- [PROBLEM DESCRIPTION]:
Pull out of the data below the stretch of lines bounded by the one containing "Ok a => k a" and the one containing "memoized result, which", both bounds included, unchanged.

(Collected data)

Segment Open

(** Modelled from the spec: the coordinate system of
    [increasing_dimension_order], the first dimension varying fastest. *)
#[export] Instance cs_increasing : CoordinateSystem := {
  calc_weight size := reverse (weight_decreasing (reverse size));
  calc_ordinal := ordinal_of;
  increment_coordinate := increment_first
}.

(** Modelled from the spec: the coordinate system of
    [decreasing_dimension_order], the last dimension varying fastest. *)
#[export] Instance cs_decreasing : CoordinateSystem := {
  calc_weight := weight_decreasing;
  calc_ordinal := ordinal_of;
  increment_coordinate index start finish :=
    reverse (increment_first (reverse index) (reverse start) (reverse finish))
}.

(** What the node reads of its argument [arg_]: the number of tiles along
    each dimension, the tile ordering, whether every tile is present, and,
    for a sparse argument, the shape bitset. *)
Record tensor_arg := TensorArg {
  arg_size : list nat;
  arg_order : DimensionOrderType;
  arg_is_dense : bool;
  arg_get_shape : Bitset.t
}.

(** [arg.volume()], the number of tiles. *)
Definition volume (size : list nat) : nat := foldr Nat.mul 1 size.

(** The members of [PermuteTiledTensor] that the shape depends on; [trange_]
    is kept as the number of tiles along each dimension. *)
Record PermuteTiledTensor := {
  perm_ : list nat;
  arg_ : tensor_arg;
  size_ : list nat;
  trange_ : list nat;
  shape_ : Bitset.t
}.

(** [permute_size(p, s)]. *)
Definition permute_size (p : list nat) (s : list nat) : list nat :=
  permute_array p s.

Section init_shape.
Context {CS : CoordinateSystem}.

(** [count = 8 * sizeof(Bitset<>::block_type)]. *)
Definition count : nat := Bitset.block_bits.

(** One pass of the loop of [init_shape_helper::operator()]. *)
Definition init_shape_pass (arg : tensor_arg) (invp_weight start : list nat)
    (s : nat * list nat * Bitset.t) : option (nat * list nat * Bitset.t) :=
  let '(first, index, shape) := s in
  bit ← Bitset.get (arg_get_shape arg) first;
  shape ← (if bit : bool
           then Bitset.set shape (calc_ordinal index invp_weight)
           else Some shape);
  Some (S first, increment_coordinate index start (arg_size arg), shape).

(** [init_shape_helper::operator()(b)], acting on the destination
    [shape_]. *)
Definition init_shape_helper (arg : tensor_arg) (invp_weight : list nat)
    (shape : Bitset.t) (b : nat) : option Bitset.t :=
  nonzero ← Bitset.block (arg_get_shape arg) b;
  if nonzero : bool then
    let index := replicate (length (arg_size arg)) 0 in
    let start := replicate (length (arg_size arg)) 0 in
    let first := b * count in
    let last := first + count in
    s ← for_loop count (λ s, bool_decide (s.1.1 < last))
           (init_shape_pass arg invp_weight start) (first, index, shape);
    Some s.2
  else Some shape.

(** [init_shape<CS>()]: the helper is run on the blocks
    [0 .. shape_.num_blocks()) of the destination; the passes only set bits,
    so the order in which the task queue runs them does not show.  The
    source declares a parameter [result]; the constructor passes none and
    the body reads none. *)
Definition init_shape (perm size : list nat) (arg : tensor_arg)
    (shape : Bitset.t) : option Bitset.t :=
  let invp_weight :=
    permute_array (inverse_permutation perm) (calc_weight size) in
  foldl (λ acc b, shape ← acc; init_shape_helper arg invp_weight shape b)
        (Some shape) (seq 0 (Bitset.num_blocks shape)).

End init_shape.

(** The constructor [PermuteTiledTensor(arg, p)], up to the initialisation of
    the shape. *)
Definition PermuteTiledTensor_new (arg : tensor_arg) (p : list nat)
    : option PermuteTiledTensor :=
  let size := permute_size p (arg_size arg) in
  let trange := permute_array p (arg_size arg) in
  let shape := Bitset.new (if arg_is_dense arg
                           then volume (arg_size arg) else 0) in
  shape ← (if negb (arg_is_dense arg) then
             match arg_order arg with
             | decreasing_dimension_order =>
                 init_shape (CS := cs_decreasing) p size arg shape
             | increasing_dimension_order =>
                 init_shape (CS := cs_increasing) p size arg shape
             end
           else Some shape);
  Some {| perm_ := p; arg_ := arg; size_ := size; trange_ := trange;
          shape_ := shape |}.

(** [is_dense()]. *)
Definition is_dense (t : PermuteTiledTensor) : bool := arg_is_dense (arg_ t).

(** [get_shape()]. *)
Definition get_shape (t : PermuteTiledTensor) : Bitset.t := shape_ t.

(** [trange_.includes(i)] for a tile ordinal. *)
Definition includes (trange : list nat) (i : nat) : bool :=
  bool_decide (i < volume trange).

(** [is_zero(i)]; a failed [TA_ASSERT] gives no answer. *)
Definition is_zero (t : PermuteTiledTensor) (i : nat) : option bool :=
  if includes (trange_ t) i then
    if is_dense t then Some true
    else Bitset.get (shape_ t) i
  else None.

(** The shape the specification describes for [permute(arg, p)], bit by bit:
    for every source ordinal whose bit is set, the bit of the ordinal that
    the permuted index has in the permuted range is set. *)
Section naive_shape.
Context {CS : CoordinateSystem}.

Definition naive_permute_pass (arg : tensor_arg) (invp_weight start : list nat)
    (s : list nat * Bitset.t) (o : nat) : list nat * Bitset.t :=
  let '(index, shape) := s in
  (increment_coordinate index start (arg_size arg),
   if bool_decide (Bitset.get (arg_get_shape arg) o = Some true)
   then default shape (Bitset.set shape (calc_ordinal index invp_weight))
   else shape).

Definition naive_permute_shape (arg : tensor_arg) (p : list nat) : Bitset.t :=
  let size := permute_size p (arg_size arg) in
  let invp_weight :=
    permute_array (inverse_permutation p) (calc_weight size) in
  let start := replicate (length (arg_size arg)) 0 in
  (foldl (naive_permute_pass arg invp_weight start)
         (start, Bitset.new (volume (arg_size arg)))
         (seq 0 (volume (arg_size arg)))).2.

End naive_shape.

(** ** tile.h *)

(** [Tile<T>]: [pimpl_] is a shared pointer to the tensor, null in a
    default-constructed tile. *)
Record Tile (T : Type) := MkTile { pimpl_ : option T }.
Arguments MkTile {T} _.
Arguments pimpl_ {T} _.
(** A rectangular pad on the net ["GND"], which the table holds at 1. *)
Lemma net_field_of_via_and_pad_witness :
  let args :=
    ["RECT"; "4010"; "3010"; "6"; "4"; "1"; "GND"; "1"; "0";
     "4007 3008 4013 3008 4013 3012 4007 3012"; "0"; "gge7"; "0"; ""; "Y"; "0"] in
  let transform :=
    {| Board.origin := {| Board.x := Fin 0; Board.y := Fin 0 |};
       Board.angle := Num (Fin 0) |} in
  let st := {| Board.nets := [""; "GND"]; Board.innerLayers := 0 |} in
  exists items,
    Board.result (Board.convertPad (env := Earlier.imports) args transform st)
      = Return (Arr items) /\
    items !! 8%nat = Some (Arr [Str "net"; Num (ofZ 1); Str "GND"]).
Proof.
  intros args transform st.
  destruct (Board.result (Board.convertPad (env := Earlier.imports) args transform st))
    as [node|e] eqn:Hrun; [|js_compute in Hrun; discriminate Hrun].
  destruct (proj2 (net_field_of_via_and_pad (env := Earlier.imports))
              args transform st node Hrun)
    as (items & netId & Hnode & _ & Hnet & Hfield).
  - js_compute in Hrun. injection Hrun as <-. discriminate.
  - subst node. exists items. split; [reflexivity|].
    js_compute in Hnet. injection Hnet as <-. exact Hfield.
Defined.

(** ** Tracks *)

Section Tracks.
Import Board.
Context {env : Imports}.

(** What the resolver answers does not depend on the state. *)
Lemma getLayerName_result (id : option string) (st st' : IConversionState) :
  result (getLayerName id st) = result (getLayerName id st').
Proof.
  unfold getLayerName. destruct (read layers id); [reflexivity|reflexivity|].
  destruct (between 21 50 (parseInt id)); [reflexivity|].
  destruct (between 99 199 (parseInt id)); reflexivity.
Qed.

(** A list of [N] points gives [N - 1] pairs of consecutive points. *)
Lemma pointPairs_length {A} (f : value -> value -> value -> value -> A)
    (N : nat) (coordList : list string) :
  length coordList = (2 * N)%nat -> length (pointPairs f coordList) = (N - 1)%nat.
Proof.
  revert coordList. induction N as [|N IH]; intros coordList Hlen.
  - destruct coordList; [reflexivity | discriminate Hlen].
  - destruct coordList as [|a [|b rest]]; try (simpl in Hlen; lia).
    assert (Hrest : length rest = (2 * N)%nat) by (simpl in Hlen; lia).
    specialize (IH rest Hrest).
    destruct rest as [|c rest'].
    + simpl in Hrest. assert (N = 0)%nat as -> by lia. reflexivity.
    + change (pointPairs f (a :: b :: c :: rest'))
        with (f (Str a) (Str b) (Str c) (ofField (head rest'))
                :: pointPairs f (c :: rest')).
      cbn [length] in *. rewrite IH. lia.
Qed.
(** C7. [removeTask] drops every task of the given id and keeps the others
    in their order.  When the task open in the dialog has that id the dialog
    is closed and no task is active; otherwise both are as they were. *)
Theorem removeTask_drops_id_and_closes_dialog (i : string) (st : State) :
  removed i (tasks st) (tasks (fst (removeTask i st))) /\
  (forall t, In t (tasks (fst (removeTask i st))) <-> In t (tasks st) /\ id t <> i) /\
  (forall a, activeTask st = Some a -> id a = i ->
             dialogOpen (fst (removeTask i st)) = false /\
             activeTask (fst (removeTask i st)) = None) /\
  ((activeTask st = None \/ exists a, activeTask st = Some a /\ id a <> i) ->
   dialogOpen (fst (removeTask i st)) = dialogOpen st /\
   activeTask (fst (removeTask i st)) = activeTask st).
Proof.
  split; [|split; [|split]].
  - rewrite tasks_after_removeTask. apply filter_removed.
  - intros t. rewrite tasks_after_removeTask, filter_In.
    destruct (String.eqb_spec (id t) i); simpl; intuition congruence.
  - intros a Ha Hid. unfold removeTask, active_is. rewrite Ha.
    subst i. rewrite String.eqb_refl. split; reflexivity.
  - intros H. unfold removeTask, active_is.
    destruct H as [Hnone|[a [Ha Hid]]].
    + rewrite Hnone. split; [reflexivity | exact Hnone].
    + rewrite Ha. destruct (String.eqb_spec (id a) i) as [E|_]; [contradiction|].
      split; [reflexivity | exact Ha].
Qed.

Lemma removeTask_drops_id_and_closes_dialog_witness :
  tasks (fst (removeTask "b" (board "" ""))) = [t_design; t_ship] /\
  dialogOpen (fst (removeTask "b" (board "" ""))) = false /\
  activeTask (fst (removeTask "b" (board "" ""))) = None /\
  dialogOpen (fst (removeTask "a" (board "" ""))) = true /\
  activeTask (fst (removeTask "a" (board "" ""))) = Some t_build.
Proof.
  split; [reflexivity|].
  destruct (removeTask_drops_id_and_closes_dialog "b" (board "" "")) as [_ [_ [Hopen _]]].
  destruct (removeTask_drops_id_and_closes_dialog "a" (board "" "")) as [_ [_ [_ Hother]]].
  destruct (Hopen t_build eq_refl eq_refl) as [H1 H2].
  destruct Hother as [H3 H4].
  - right. exists t_build. split; [reflexivity | discriminate].
  - repeat split; assumption.
Defined.
(** * TOBM: the per-agent decision-and-kinematics engine

    A shallow embedding of [tobm/sim_models/generic/dynamical_object.py],
    [driver.py] and [pedestrian.py], of the parametrisations of the driver
    in [generic/bicyclist.py], [tcrossing/driver.py],
    [tcrossing/bicyclist.py] and [xcrossing/driver.py], and of the loop over
    the seeds of [generate.py] with the saving rule of
    [scenarios/scenario.py].

    Numbers.  The Python code computes with floats (and the odd int).  They
    are idealised here as real numbers: [math.cos], [math.sin] and
    [math.radians] become [cos], [sin] and a scaling by [PI / 180].  The
    arithmetic is exact, with one exception: the addition by which the
    float [%] moves a negative remainder to the sign of the modulus is
    rounded to the nearest binary64 number, as this rounding decides whether
    a yaw stays below 360.  A field that may hold [None] is an [option R].

    Exceptions.  An operation that raises in Python (comparing [None] with a
    number, indexing an empty list, the explicit [raise Exception] of the
    undefined modes) returns [Raise e].  The arguments of the log
    statements are not modelled.

    State.  A method that mutates [self] or the next-tick individual
    returns the updated individuals; the state of the seeded random source
    is passed along with them.

    World.  Geometry, the lane graph, the conflict feed and the other
    queries on the previous-tick snapshot are answered outside the
    simulation models; they are parameters of the model ([World] records
    and section variables). *)

From Stdlib Require Import Reals Lra Lia List Bool String Permutation Sorted
  OrdersEx.
Import ListNotations.
Local Open Scope R_scope.

(** ** Python primitives *)

Inductive exn : Type :=
| TypeError
| IndexError
| AttributeError
| UndefinedDrivingMode
| UndefinedSpeedMode
| UndefinedWalkingMode.

Inductive res (A : Type) : Type :=
| Ok (a : A)
| Raise (e : exn).
Arguments Ok {A} a.
Arguments Raise {A} e.

Definition bind {A B : Type} (m : res A) (k : A -> res B) : res B :=
  match m with
  | Ok a => k a
  | Raise e => Raise e
  end.

Notation "x <- m ;; k" := (bind m (fun x => k))
  (at level 61, m at next level, right associativity).

(** [max(a, b)] returns its first argument unless the second is larger;
    [min(a, b)] returns its first argument unless the second is smaller. *)
Definition py_max (a b : R) : R := if Rlt_dec a b then b else a.
Definition py_min (a b : R) : R := if Rlt_dec b a then b else a.

(** [math.radians]. *)
Definition radians (deg : R) : R := deg * PI / 180.

(** Truth value of a number-or-None: [None], [0] and [0.0] are false. *)
Definition truthy (x : option R) : bool :=
  match x with
  | None => false
  | Some v => if Req_dec_T v 0 then false else true
  end.

(** [a < b], [a > b] on fields that may be [None]: comparing [None] with a
    number raises [TypeError]. *)
Definition lt_opt (a : option R) (b : R) : res bool :=
  match a with
  | None => Raise TypeError
  | Some v => Ok (if Rlt_dec v b then true else false)
  end.

Definition gt_opt (a : option R) (b : R) : res bool :=
  match a with
  | None => Raise TypeError
  | Some v => Ok (if Rlt_dec b v then true else false)
  end.

(** [a < b] and [a <= b] as truth values. *)
Definition Rltb (a b : R) : bool := if Rlt_dec a b then true else false.
Definition Rleb (a b : R) : bool := if Rle_dec a b then true else false.

(** ** Rounding to binary64 *)

(** [floor (log2 |x|)], for [x <> 0]. *)
Definition binade (x : R) : Z := Int_part (ln (Rabs x) / ln 2).

(** The spacing of the binary64 numbers around [x]: 53 bits of precision,
    and the spacing of the subnormal numbers below [2 ^ -1022]. *)
Definition ulp (x : R) : R := powerRZ 2 (Z.max (binade x) (-1022) - 52).
(** X16: for an input n >= 0 whose recursion fits the recursion limit
    and whose value and result can be printed, the interactive block of
    [fibonacci_recursive.py] prints, for n <= 35, the naive and the
    memoized result, which are the same number, and for n > 35 the
    warning and the memoized result; the number is the value of
    [get_nth_fibonacci_iterative n].  When the recursion does not fit,
    the block ends with an uncaught [RecursionError], after the warning
    line for n > 35 and before any output otherwise. *)
Theorem recursive_interactive_output (frames max_digits : nat) (n v : Z) :
  0 <= n -> get_nth_fibonacci_iterative n = Return v ->
  (n - 1 <= Z.of_nat frames ->
   printable max_digits n = true -> printable max_digits v = true ->
     recursive_interactive_within frames max_digits (Some n) "" =
     (if Z_gt_dec n 35
      then "⚠️  For n > 35, using memoization to avoid slowness..." +:+ newline
           +:+ "fibonacci_recursive_memoized(" +:+ str n +:+ ") = " +:+ str v +:+ newline
      else "fibonacci_recursive_basic(" +:+ str n +:+ ") = " +:+ str v +:+ newline
           +:+ "fibonacci_recursive_memoized(" +:+ str n +:+ ") = " +:+ str v +:+ newline,
      Return tt)) /\
  (Z.of_nat frames < n - 1 ->
     recursive_interactive_within frames max_digits (Some n) "" =
     (if Z_gt_dec n 35
      then "⚠️  For n > 35, using memoization to avoid slowness..." +:+ newline
      else "",
      Raise RecursionError)).
Proof.
  intros Hn Hv. rewrite get_nth_fibonacci_iterative_spec in Hv by done.
  injection Hv as <-.
  unfold recursive_interactive_within. cbn [int_input]. io_step.
  destruct (Z_lt_dec n 0); [lia|]. split.
  - intros Hfit Hpn Hpv.
    rewrite basic_within_enough, memoized_within_enough by done.
    rewrite fibonacci_recursive_basic_spec, fibonacci_recursive_memoized_spec by auto.
    rewrite !(str_within_printable _ _ Hpn), !(str_within_printable _ _ Hpv).
    destruct (Z_gt_dec n 35); cbv beta iota; by rewrite ?string_app_assoc.
  - intros Hdeep.
    rewrite basic_within_overflow, memoized_within_default,
      memoized_within_overflow by done.
    by destruct (Z_gt_dec n 35).
Qed.

Lemma recursive_interactive_output_witness :
  (0 <= 10 /\ 10 - 1 <= Z.of_nat 1000 /\
   recursive_interactive_within 1000 4300 (Some 10) "" =
   ("fibonacci_recursive_basic(" +:+ str 10 +:+ ") = " +:+ str 55 +:+ newline
    +:+ "fibonacci_recursive_memoized(" +:+ str 10 +:+ ") = " +:+ str 55 +:+ newline,
    Return tt)) /\
  (0 <= 50 /\ Z.of_nat 20 < 50 - 1 /\
   recursive_interactive_within 20 4300 (Some 50) "" =
   ("⚠️  For n > 35, using memoization to avoid slowness..." +:+ newline,
    Raise RecursionError)).
Proof.
  split.
  - split; [lia|]. split; [lia|].
    apply (proj1 (recursive_interactive_output 1000 4300 10 55 ltac:(lia) eq_refl));
      [lia | vm_compute; reflexivity | vm_compute; reflexivity].
  - split; [lia|]. split; [lia|].
    apply (proj2 (recursive_interactive_output 20 4300 50 12586269025
                    ltac:(lia) eq_refl)). lia.
Defined.

(** X17: what the interactive block of [fibonacci_recursive.py] prints is
    the malformed-input message if and only if the input is not an
    integer. *)
Theorem recursive_interactive_handler (parsed : option Z) :
  recursive_interactive parsed = Return ("Please enter a valid integer." +:+ newline)
  <-> parsed = None.
Proof.
  split; [|by intros ->].
  destruct parsed as [n|]; [|done]. unfold recursive_interactive.
  destruct (Z_lt_dec n 0); [discriminate|].
  rewrite fibonacci_recursive_basic_spec, fibonacci_recursive_memoized_spec by (auto; lia).
  destruct (Z_gt_dec n 35); discriminate.
Qed.

Lemma recursive_interactive_handler_witness :
  recursive_interactive None = Return ("Please enter a valid integer." +:+ newline) /\
  recursive_interactive (Some 40) <> Return ("Please enter a valid integer." +:+ newline).
Proof.
  split.
  - apply (proj2 (recursive_interactive_handler None)). reflexivity.
  - intros H. apply (proj1 (recursive_interactive_handler (Some 40))) in H.
    discriminate H.
Defined.

Lemma printable_small d z :
  d = 0%nat \/ (640 <= d)%nat -> 0 <= z < 10 ^ 7 -> printable d z = true.
Proof.
  intros Hd Hz. destruct d as [|d]; [done|]. destruct Hd as [|Hd]; [done|].
  apply bool_decide_eq_true. rewrite Z.abs_eq by lia.
  eapply Z.lt_le_trans; [apply Hz|]. apply Z.pow_le_mono_r; lia.
Qed.

Lemma Return_inj {A : Type} (x y : A) : Return x = Return y -> x = y.
Proof. by intros [= ->]. Qed.

Lemma F_35 : F 35 = 9227465.
Proof.
  assert (get_nth_fibonacci_iterative 35 = Return 9227465) as E
    by (vm_compute; reflexivity).
  apply Return_inj. rewrite <- E. symmetry.
  apply get_nth_fibonacci_iterative_spec. lia.
Qed.

Lemma F_le_35 n : 0 <= n <= 35 -> 0 <= F n <= 9227465.
Proof.
  intros Hn. rewrite <- F_35. unfold F. split; [apply fib_reference_nonneg|].
  apply fib_reference_mono. lia.
Qed.

(** X19: under the recursion limit and a limit on integer digits that
    the interpreter accepts (switched off, or at least 640), what the
    interactive block of [fibonacci_recursive.py] has printed when it
    ends normally is the malformed-input message if and only if the input
    is not an integer. *)
Theorem recursive_interactive_within_handler (frames max_digits : nat)
    (parsed : option Z) :
  max_digits = 0%nat \/ (640 <= max_digits)%nat ->
  recursive_interactive_within frames max_digits parsed "" =
  ("Please enter a valid integer." +:+ newline, Return tt)
  <-> parsed = None.
Proof.
  intros Hd. split; [|by intros ->].
  destruct parsed as [n|]; [|done].
  unfold recursive_interactive_within. cbn [int_input]. io_step.
  destruct (Z_lt_dec n 0); [discriminate|].
  destruct (Z_gt_dec n 35) as [Hbig|Hsmall].
  - destruct (fst (fibonacci_recursive_memoized_within frames n None)) as [x|[| |]];
      unfold str_within;
      repeat (match goal with |- context [printable ?d ?z] =>
                destruct (printable d z) end);
      discriminate.
  - destruct (Z_le_dec (n - 1) (Z.of_nat frames)) as [Hfit|Hdeep].
    + rewrite basic_within_enough, memoized_within_enough by done.
      rewrite fibonacci_recursive_basic_spec, fibonacci_recursive_memoized_spec
        by (auto; lia).
      pose proof (F_le_35 n ltac:(lia)) as HF.
      rewrite !(str_within_printable _ n), !(str_within_printable _ (F n))
        by (apply printable_small; [done | change (10 ^ 7) with 10000000; lia]).
      discriminate.
    + rewrite basic_within_overflow by lia. discriminate.
Qed.

Lemma recursive_interactive_within_handler_witness :
  ((4300 = 0)%nat \/ (640 <= 4300)%nat) /\
  recursive_interactive_within 1000 4300 None "" =
  ("Please enter a valid integer." +:+ newline, Return tt) /\
  recursive_interactive_within 1000 4300 (Some 12) "" <>
  ("Please enter a valid integer." +:+ newline, Return tt).
Proof.
  assert (4300 = 0 \/ 640 <= 4300)%nat as Hd by (right; lia).
  split; [exact Hd|]. split.
  - apply (proj2 (recursive_interactive_within_handler 1000 4300 None Hd)). reflexivity.
  - intros H. apply (proj1 (recursive_interactive_within_handler 1000 4300 (Some 12) Hd)) in H.
    discriminate H.
Defined.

Segment Closed

- [FINAL ANSWER]:
  | Ok a => k a
  | Raise e => Raise e
  end.

Notation "x <- m ;; k" := (bind m (fun x => k))
  (at level 61, m at next level, right associativity).

(** [max(a, b)] returns its first argument unless the second is larger;
    [min(a, b)] returns its first argument unless the second is smaller. *)
Definition py_max (a b : R) : R := if Rlt_dec a b then b else a.
Definition py_min (a b : R) : R := if Rlt_dec b a then b else a.

(** [math.radians]. *)
Definition radians (deg : R) : R := deg * PI / 180.

(** Truth value of a number-or-None: [None], [0] and [0.0] are false. *)
Definition truthy (x : option R) : bool :=
  match x with
  | None => false
  | Some v => if Req_dec_T v 0 then false else true
  end.

(** [a < b], [a > b] on fields that may be [None]: comparing [None] with a
    number raises [TypeError]. *)
Definition lt_opt (a : option R) (b : R) : res bool :=
  match a with
  | None => Raise TypeError
  | Some v => Ok (if Rlt_dec v b then true else false)
  end.

Definition gt_opt (a : option R) (b : R) : res bool :=
  match a with
  | None => Raise TypeError
  | Some v => Ok (if Rlt_dec b v then true else false)
  end.

(** [a < b] and [a <= b] as truth values. *)
Definition Rltb (a b : R) : bool := if Rlt_dec a b then true else false.
Definition Rleb (a b : R) : bool := if Rle_dec a b then true else false.

(** ** Rounding to binary64 *)

(** [floor (log2 |x|)], for [x <> 0]. *)
Definition binade (x : R) : Z := Int_part (ln (Rabs x) / ln 2).

(** The spacing of the binary64 numbers around [x]: 53 bits of precision,
    and the spacing of the subnormal numbers below [2 ^ -1022]. *)
Definition ulp (x : R) : R := powerRZ 2 (Z.max (binade x) (-1022) - 52).
(** X16: for an input n >= 0 whose recursion fits the recursion limit
    and whose value and result can be printed, the interactive block of
    [fibonacci_recursive.py] prints, for n <= 35, the naive and the
    memoized result, which are the same number, and for n > 35 the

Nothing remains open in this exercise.